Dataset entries
(* ===== verification/Canonical.v ===== *)
(** * Canonical knowledge documents

    [server/internal/knowledge/canonical.go]: the identity envelope of a Markdown
    document (front matter and node markers), its headings, and the tree of nodes
    the index derives from them. The Markdown parser (goldmark) and the YAML parser
    are third-party packages: the class [Goldmark] gives the top-level blocks of a
    text and the text pieces in the order of [ast.Walk], the class [YAML] the
    mapping at the top of the front matter. *)
From S2P Require Import Prelude GoStd Packages Bytes Json Identity.

(** ** The packages *)

(** A line is the segment of the source from [Start] to [Stop]. *)
Inductive Block : Type :=
| Heading (Level : nat) (Lines : list (nat * nat)) (Text : string)
| HTMLBlock (Text : string) (Lines : list (nat * nat)) (ClosureStop : option nat)
| OtherBlock.

(** The nodes [visibleMarkdown] writes, with their value. *)
Inductive Piece : Type :=
| TextPiece (Value : bytes)
| StringPiece (Value : bytes)
| CodeBlockPiece (Value : bytes)
| FencedCodeBlockPiece (Value : bytes)
| OtherPiece.

Class Goldmark := {
  goldmark_blocks : bytes → list Block;
  goldmark_walk : bytes → list Piece;
}.

Inductive YamlKind : Type := MappingNode | ScalarNode | OtherNode.
#[export] Instance YamlKind_eq_dec : EqDecision YamlKind.
Proof. solve_decision. Defined.

Record YamlNode := mkYamlNode {
  yaml_Kind : YamlKind;
  yaml_Folded : bool; (** literal or folded style *)
  yaml_Line : Z;
  yaml_Value : string;
}.
Record YamlRoot := mkYamlRoot {
  root_Kind : YamlKind;
  root_Flow : bool;
  root_Content : list YamlNode;
}.
(** [yaml.Unmarshal] into a node: an error, or its first content if it has one. *)
Class YAML := yaml_Unmarshal : bytes → option (option YamlRoot).

(** ** Data *)
Record SourceRange := mkSourceRange {
  SourceRange_Start : nat;
  SourceRange_End : nat;
  SourceRange_StartLine : nat;
  SourceRange_EndLine : nat;
}.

#### What is required:
All entries above should be duplicated exactly, none omitted.

#### Reply:
(* ===== verification/Canonical.v ===== *)
(** * Canonical knowledge documents

    [server/internal/knowledge/canonical.go]: the identity envelope of a Markdown
    document (front matter and node markers), its headings, and the tree of nodes
    the index derives from them. The Markdown parser (goldmark) and the YAML parser
    are third-party packages: the class [Goldmark] gives the top-level blocks of a
    text and the text pieces in the order of [ast.Walk], the class [YAML] the
    mapping at the top of the front matter. *)
From S2P Require Import Prelude GoStd Packages Bytes Json Identity.

(** ** The packages *)

(** A line is the segment of the source from [Start] to [Stop]. *)
Inductive Block : Type :=
| Heading (Level : nat) (Lines : list (nat * nat)) (Text : string)
| HTMLBlock (Text : string) (Lines : list (nat * nat)) (ClosureStop : option nat)
| OtherBlock.

(** The nodes [visibleMarkdown] writes, with their value. *)
Inductive Piece : Type :=
| TextPiece (Value : bytes)
| StringPiece (Value : bytes)
| CodeBlockPiece (Value : bytes)
| FencedCodeBlockPiece (Value : bytes)
| OtherPiece.

Class Goldmark := {
  goldmark_blocks : bytes → list Block;
  goldmark_walk : bytes → list Piece;
}.

Inductive YamlKind : Type := MappingNode | ScalarNode | OtherNode.
#[export] Instance YamlKind_eq_dec : EqDecision YamlKind.
Proof. solve_decision. Defined.

Record YamlNode := mkYamlNode {
  yaml_Kind : YamlKind;
  yaml_Folded : bool; (** literal or folded style *)
  yaml_Line : Z;
  yaml_Value : string;
}.
Record YamlRoot := mkYamlRoot {
  root_Kind : YamlKind;
  root_Flow : bool;
  root_Content : list YamlNode;
}.
(** [yaml.Unmarshal] into a node: an error, or its first content if it has one. *)
Class YAML := yaml_Unmarshal : bytes → option (option YamlRoot).

(** ** Data *)
Record SourceRange := mkSourceRange {
  SourceRange_Start : nat;
  SourceRange_End : nat;
  SourceRange_StartLine : nat;
  SourceRange_EndLine : nat;
}.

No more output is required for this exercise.